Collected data
[Start of Attachment]

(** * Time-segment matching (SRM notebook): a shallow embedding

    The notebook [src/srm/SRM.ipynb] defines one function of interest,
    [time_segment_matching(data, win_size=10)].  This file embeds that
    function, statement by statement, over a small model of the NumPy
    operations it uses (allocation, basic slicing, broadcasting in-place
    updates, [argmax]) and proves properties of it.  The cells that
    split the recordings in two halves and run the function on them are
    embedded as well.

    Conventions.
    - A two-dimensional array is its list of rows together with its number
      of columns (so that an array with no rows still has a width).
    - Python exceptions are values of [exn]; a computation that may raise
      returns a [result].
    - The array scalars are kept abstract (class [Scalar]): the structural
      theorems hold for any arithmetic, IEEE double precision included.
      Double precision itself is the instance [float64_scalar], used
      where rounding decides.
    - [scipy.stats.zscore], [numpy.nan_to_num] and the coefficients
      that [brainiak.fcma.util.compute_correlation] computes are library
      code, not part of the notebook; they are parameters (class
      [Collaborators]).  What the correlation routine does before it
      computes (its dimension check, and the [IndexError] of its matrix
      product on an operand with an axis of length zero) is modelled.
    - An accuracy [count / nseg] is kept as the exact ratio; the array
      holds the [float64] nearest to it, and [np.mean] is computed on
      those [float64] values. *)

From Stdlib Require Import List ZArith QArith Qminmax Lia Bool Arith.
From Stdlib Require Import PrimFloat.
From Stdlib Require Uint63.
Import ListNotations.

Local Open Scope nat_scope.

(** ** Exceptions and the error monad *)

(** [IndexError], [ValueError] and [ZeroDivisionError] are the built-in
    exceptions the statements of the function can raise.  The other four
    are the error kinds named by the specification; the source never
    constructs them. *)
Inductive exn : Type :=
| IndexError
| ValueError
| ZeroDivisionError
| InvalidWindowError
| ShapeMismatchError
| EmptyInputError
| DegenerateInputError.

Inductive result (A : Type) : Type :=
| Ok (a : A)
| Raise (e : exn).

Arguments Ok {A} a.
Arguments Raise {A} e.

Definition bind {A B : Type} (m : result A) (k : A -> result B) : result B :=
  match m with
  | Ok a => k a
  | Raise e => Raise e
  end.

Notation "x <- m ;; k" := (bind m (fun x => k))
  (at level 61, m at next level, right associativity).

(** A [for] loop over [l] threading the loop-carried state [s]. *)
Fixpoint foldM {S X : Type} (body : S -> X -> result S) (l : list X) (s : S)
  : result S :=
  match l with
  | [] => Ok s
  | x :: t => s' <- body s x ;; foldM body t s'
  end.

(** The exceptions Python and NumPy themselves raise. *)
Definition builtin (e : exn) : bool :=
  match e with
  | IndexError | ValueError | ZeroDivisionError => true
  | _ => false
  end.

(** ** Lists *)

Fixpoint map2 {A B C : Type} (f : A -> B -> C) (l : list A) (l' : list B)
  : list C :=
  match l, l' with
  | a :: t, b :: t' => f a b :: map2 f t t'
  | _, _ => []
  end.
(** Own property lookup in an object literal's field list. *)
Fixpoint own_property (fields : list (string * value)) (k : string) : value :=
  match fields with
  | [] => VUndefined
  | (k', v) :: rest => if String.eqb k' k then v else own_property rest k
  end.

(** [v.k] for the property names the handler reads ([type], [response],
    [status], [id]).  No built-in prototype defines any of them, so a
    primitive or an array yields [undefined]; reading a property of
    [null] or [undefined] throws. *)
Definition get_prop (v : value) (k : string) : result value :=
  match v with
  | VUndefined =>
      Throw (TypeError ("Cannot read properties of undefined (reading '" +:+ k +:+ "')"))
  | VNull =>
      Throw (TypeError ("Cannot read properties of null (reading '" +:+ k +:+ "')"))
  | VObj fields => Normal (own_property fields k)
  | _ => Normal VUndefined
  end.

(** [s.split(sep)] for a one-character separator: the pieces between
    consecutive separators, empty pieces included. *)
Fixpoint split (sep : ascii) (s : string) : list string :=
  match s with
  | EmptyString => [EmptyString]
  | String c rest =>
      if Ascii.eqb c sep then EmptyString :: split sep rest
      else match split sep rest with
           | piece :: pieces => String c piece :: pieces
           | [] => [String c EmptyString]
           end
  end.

[End of Attachment]
[Start of Attachment]

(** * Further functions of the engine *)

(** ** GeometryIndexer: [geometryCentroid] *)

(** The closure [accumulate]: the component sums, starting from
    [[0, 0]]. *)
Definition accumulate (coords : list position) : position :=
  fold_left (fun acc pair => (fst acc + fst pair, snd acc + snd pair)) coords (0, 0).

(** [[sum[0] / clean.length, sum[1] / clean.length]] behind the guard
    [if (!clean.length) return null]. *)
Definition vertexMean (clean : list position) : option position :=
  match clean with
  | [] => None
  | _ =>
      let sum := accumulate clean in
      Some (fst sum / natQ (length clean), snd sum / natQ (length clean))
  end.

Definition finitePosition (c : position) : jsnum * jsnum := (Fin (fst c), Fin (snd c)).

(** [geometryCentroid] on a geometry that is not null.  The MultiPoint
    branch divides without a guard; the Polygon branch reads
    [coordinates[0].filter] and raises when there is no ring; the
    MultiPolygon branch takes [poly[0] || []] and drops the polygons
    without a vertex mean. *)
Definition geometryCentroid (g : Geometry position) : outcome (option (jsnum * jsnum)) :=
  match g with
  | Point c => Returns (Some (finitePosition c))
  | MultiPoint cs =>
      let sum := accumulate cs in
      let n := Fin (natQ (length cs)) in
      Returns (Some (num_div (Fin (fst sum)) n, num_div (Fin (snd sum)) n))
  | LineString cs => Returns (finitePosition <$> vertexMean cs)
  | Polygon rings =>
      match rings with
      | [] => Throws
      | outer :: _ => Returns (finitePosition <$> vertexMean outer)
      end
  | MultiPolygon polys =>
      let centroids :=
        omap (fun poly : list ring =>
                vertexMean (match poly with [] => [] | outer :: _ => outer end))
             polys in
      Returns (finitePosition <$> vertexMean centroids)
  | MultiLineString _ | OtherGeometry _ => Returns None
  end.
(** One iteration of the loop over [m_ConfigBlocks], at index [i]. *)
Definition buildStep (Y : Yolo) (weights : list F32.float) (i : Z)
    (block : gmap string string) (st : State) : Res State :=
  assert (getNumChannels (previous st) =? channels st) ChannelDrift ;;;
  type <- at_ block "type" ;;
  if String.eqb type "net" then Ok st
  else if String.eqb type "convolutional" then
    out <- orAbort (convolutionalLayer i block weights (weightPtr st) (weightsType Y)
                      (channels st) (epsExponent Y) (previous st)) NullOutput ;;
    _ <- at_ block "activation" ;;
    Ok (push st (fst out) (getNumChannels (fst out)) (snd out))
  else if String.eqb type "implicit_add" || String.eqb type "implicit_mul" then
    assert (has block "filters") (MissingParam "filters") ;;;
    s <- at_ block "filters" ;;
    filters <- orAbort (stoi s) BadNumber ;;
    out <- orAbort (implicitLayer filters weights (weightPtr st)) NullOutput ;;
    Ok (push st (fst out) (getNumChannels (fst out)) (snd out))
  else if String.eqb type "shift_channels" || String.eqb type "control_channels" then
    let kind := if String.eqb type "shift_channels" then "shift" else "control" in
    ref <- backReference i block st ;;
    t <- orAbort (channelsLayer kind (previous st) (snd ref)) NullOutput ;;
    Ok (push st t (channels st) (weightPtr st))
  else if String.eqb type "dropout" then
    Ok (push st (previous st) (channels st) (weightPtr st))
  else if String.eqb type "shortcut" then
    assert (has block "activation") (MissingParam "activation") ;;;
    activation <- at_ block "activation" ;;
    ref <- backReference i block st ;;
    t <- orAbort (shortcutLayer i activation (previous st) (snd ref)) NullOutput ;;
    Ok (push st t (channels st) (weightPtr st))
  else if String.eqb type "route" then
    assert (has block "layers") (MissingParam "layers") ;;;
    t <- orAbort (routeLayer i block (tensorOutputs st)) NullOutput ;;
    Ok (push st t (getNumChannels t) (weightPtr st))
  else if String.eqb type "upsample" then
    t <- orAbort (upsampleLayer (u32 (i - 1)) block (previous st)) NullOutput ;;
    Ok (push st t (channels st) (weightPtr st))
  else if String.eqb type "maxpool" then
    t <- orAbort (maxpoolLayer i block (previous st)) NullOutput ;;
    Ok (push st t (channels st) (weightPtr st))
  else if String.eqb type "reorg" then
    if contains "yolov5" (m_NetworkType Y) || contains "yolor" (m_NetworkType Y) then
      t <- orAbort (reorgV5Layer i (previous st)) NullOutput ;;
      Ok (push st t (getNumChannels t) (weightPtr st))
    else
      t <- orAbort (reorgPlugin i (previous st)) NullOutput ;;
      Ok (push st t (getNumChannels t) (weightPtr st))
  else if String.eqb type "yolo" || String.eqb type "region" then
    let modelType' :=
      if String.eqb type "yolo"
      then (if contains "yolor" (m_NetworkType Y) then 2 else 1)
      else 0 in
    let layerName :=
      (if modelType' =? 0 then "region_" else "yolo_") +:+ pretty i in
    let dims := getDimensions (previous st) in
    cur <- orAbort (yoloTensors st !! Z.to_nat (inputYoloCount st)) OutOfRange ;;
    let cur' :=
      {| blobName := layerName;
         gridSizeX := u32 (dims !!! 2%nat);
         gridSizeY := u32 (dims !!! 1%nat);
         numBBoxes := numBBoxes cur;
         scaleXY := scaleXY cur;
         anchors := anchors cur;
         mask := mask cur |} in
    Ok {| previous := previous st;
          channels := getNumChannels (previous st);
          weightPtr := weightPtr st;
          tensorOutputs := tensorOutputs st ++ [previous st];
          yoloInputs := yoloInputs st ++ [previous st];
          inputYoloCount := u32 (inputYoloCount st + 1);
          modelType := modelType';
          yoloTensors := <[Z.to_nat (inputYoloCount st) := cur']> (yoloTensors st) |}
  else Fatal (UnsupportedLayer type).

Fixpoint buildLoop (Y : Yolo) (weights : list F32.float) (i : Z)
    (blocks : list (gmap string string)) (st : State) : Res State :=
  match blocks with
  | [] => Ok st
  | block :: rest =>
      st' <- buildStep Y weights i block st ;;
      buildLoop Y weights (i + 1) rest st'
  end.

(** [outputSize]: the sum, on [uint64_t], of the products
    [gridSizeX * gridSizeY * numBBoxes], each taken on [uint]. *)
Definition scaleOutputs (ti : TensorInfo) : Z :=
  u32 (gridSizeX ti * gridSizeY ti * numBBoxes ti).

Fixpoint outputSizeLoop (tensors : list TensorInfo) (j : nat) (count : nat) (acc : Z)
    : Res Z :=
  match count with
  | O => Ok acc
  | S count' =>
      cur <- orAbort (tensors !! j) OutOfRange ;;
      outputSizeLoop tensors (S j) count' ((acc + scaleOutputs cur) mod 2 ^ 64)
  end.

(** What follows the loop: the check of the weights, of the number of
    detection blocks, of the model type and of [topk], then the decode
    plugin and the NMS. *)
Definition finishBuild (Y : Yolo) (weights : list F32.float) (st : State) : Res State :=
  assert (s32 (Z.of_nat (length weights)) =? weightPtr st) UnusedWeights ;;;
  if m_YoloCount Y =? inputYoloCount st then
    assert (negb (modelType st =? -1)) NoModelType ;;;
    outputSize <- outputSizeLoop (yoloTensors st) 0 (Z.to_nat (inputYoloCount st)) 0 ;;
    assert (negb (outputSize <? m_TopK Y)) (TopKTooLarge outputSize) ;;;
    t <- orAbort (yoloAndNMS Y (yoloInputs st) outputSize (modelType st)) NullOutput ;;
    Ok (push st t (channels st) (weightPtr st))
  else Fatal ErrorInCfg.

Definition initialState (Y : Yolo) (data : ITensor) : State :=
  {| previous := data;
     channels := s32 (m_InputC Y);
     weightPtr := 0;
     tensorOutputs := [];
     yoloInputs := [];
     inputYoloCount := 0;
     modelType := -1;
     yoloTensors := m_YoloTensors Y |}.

[End of Attachment]
[Start of Attachment]

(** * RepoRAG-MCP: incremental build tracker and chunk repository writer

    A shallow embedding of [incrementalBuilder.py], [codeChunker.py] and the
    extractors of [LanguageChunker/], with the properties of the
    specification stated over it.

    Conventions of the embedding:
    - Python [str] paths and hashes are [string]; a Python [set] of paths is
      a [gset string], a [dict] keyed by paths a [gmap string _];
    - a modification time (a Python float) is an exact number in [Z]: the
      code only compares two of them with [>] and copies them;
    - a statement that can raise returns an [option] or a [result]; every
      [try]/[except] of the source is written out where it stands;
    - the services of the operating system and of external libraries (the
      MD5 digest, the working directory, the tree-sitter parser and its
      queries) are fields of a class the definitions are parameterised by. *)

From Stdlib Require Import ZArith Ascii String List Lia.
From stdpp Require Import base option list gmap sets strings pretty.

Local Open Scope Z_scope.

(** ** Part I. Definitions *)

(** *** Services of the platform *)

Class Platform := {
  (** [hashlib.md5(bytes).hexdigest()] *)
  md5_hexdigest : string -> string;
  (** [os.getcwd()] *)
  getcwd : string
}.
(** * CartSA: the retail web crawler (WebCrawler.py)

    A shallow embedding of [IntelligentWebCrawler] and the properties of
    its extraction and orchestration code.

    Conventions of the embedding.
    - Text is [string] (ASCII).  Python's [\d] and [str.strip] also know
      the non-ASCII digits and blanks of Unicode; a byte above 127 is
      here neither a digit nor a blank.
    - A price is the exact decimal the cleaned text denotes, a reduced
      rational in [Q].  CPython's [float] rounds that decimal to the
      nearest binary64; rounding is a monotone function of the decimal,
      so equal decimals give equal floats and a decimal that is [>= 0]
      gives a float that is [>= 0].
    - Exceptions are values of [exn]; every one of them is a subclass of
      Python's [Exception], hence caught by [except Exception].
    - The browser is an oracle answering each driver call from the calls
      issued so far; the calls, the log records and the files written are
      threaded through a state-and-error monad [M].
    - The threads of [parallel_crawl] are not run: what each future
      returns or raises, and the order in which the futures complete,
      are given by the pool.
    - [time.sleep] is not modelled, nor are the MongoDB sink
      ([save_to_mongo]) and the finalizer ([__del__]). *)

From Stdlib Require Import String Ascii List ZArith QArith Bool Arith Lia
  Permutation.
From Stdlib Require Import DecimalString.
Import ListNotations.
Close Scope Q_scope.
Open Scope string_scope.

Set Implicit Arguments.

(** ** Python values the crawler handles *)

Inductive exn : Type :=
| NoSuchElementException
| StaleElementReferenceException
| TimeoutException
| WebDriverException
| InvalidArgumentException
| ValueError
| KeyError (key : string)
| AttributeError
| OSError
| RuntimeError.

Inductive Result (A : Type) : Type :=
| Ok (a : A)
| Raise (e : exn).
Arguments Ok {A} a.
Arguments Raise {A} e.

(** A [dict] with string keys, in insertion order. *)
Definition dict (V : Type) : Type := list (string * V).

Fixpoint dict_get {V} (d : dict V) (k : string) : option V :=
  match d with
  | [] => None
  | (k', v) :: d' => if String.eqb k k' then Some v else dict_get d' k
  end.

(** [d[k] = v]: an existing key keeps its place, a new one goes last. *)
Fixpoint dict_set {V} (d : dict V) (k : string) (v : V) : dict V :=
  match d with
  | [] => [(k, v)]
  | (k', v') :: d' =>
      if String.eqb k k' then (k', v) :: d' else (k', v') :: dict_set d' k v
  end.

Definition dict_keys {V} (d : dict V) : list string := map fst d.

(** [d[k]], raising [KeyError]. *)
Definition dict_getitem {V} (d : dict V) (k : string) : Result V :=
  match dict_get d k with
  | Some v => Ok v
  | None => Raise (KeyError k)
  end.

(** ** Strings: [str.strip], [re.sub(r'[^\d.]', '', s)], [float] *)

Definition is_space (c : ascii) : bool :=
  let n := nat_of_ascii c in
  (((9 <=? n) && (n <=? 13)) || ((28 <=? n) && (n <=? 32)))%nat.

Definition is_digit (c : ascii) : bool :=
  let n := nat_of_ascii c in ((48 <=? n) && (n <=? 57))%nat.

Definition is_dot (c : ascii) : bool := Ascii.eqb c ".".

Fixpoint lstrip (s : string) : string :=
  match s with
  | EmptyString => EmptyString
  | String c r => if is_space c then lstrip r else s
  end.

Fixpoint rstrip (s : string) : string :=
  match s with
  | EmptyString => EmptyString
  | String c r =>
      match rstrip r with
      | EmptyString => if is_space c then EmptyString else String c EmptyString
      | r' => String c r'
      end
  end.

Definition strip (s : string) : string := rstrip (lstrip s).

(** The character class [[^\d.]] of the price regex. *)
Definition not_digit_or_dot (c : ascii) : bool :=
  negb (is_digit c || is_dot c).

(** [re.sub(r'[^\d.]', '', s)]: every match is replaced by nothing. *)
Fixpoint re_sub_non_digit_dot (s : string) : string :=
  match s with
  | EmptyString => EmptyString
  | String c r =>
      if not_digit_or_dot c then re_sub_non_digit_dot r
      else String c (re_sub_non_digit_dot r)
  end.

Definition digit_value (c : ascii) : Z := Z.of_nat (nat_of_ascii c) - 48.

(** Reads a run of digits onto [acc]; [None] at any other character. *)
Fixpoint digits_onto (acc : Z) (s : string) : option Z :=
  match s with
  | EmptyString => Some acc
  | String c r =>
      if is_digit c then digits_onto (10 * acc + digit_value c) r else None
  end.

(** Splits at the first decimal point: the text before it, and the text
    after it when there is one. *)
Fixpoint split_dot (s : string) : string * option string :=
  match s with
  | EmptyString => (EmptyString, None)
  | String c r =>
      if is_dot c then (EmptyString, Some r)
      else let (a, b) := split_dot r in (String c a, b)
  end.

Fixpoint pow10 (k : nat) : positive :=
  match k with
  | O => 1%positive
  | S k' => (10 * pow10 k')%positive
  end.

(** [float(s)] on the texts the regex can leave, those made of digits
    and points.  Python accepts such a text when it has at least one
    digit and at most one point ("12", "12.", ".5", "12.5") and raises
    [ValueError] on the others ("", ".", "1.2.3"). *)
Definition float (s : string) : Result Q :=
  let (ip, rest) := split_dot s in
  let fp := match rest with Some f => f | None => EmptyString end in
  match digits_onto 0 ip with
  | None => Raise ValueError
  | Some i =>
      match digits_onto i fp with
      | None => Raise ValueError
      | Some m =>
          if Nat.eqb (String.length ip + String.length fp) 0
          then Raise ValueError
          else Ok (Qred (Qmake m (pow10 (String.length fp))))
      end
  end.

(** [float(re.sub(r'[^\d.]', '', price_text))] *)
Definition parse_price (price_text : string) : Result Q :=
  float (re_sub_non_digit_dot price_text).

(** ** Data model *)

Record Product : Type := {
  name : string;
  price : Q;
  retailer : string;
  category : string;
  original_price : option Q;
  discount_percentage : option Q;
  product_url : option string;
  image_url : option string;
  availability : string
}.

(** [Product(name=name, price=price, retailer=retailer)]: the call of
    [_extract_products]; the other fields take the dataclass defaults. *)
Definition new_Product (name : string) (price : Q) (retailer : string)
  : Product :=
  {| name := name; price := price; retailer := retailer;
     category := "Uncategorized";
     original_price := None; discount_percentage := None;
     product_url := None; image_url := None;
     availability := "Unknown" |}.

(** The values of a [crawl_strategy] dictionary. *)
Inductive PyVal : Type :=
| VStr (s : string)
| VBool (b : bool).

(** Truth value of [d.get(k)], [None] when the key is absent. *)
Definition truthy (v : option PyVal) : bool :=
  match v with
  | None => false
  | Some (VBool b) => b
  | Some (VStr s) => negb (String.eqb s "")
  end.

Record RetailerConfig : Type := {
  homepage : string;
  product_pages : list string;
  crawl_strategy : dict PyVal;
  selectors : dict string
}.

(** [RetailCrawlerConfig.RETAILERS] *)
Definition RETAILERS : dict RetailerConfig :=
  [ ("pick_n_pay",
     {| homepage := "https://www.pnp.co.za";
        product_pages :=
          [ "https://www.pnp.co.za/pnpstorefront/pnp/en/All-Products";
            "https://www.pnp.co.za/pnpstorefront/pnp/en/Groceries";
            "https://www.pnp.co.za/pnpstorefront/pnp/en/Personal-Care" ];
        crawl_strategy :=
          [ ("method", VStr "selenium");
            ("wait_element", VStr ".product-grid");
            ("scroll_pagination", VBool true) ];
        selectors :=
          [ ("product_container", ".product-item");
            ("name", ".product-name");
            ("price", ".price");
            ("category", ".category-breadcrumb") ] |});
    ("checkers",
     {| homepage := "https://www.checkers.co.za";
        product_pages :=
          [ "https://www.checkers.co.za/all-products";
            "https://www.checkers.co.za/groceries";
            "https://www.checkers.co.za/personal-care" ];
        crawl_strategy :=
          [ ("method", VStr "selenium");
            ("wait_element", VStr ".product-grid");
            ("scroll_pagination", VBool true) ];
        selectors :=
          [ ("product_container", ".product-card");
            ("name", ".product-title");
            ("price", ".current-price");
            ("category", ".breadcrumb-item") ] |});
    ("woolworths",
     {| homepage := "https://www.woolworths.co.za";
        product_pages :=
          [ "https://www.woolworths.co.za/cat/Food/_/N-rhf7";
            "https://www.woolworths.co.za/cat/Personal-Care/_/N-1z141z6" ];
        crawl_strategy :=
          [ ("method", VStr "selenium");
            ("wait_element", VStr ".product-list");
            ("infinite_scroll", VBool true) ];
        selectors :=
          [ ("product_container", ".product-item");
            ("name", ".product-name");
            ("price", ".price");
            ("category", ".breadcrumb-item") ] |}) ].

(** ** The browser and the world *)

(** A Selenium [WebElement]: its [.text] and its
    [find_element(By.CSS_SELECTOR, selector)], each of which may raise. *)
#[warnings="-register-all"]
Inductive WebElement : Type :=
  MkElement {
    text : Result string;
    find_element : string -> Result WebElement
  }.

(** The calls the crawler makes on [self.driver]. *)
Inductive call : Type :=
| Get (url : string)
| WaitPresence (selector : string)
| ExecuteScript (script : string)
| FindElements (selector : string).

[End of Attachment]

TASK TO CARRY OUT | Nothing should appear in the answer except the lines above from the line with "Some v => Ok v" through the line with "(((9 <=? n) && (n <=? 13))", both included, written out exactly.

FINISHED TASK |
  | Some v => Ok v
  | None => Raise (KeyError k)
  end.

(** ** Strings: [str.strip], [re.sub(r'[^\d.]', '', s)], [float] *)

Definition is_space (c : ascii) : bool :=
  let n := nat_of_ascii c in
  (((9 <=? n) && (n <=? 13)) || ((28 <=? n) && (n <=? 32)))%nat.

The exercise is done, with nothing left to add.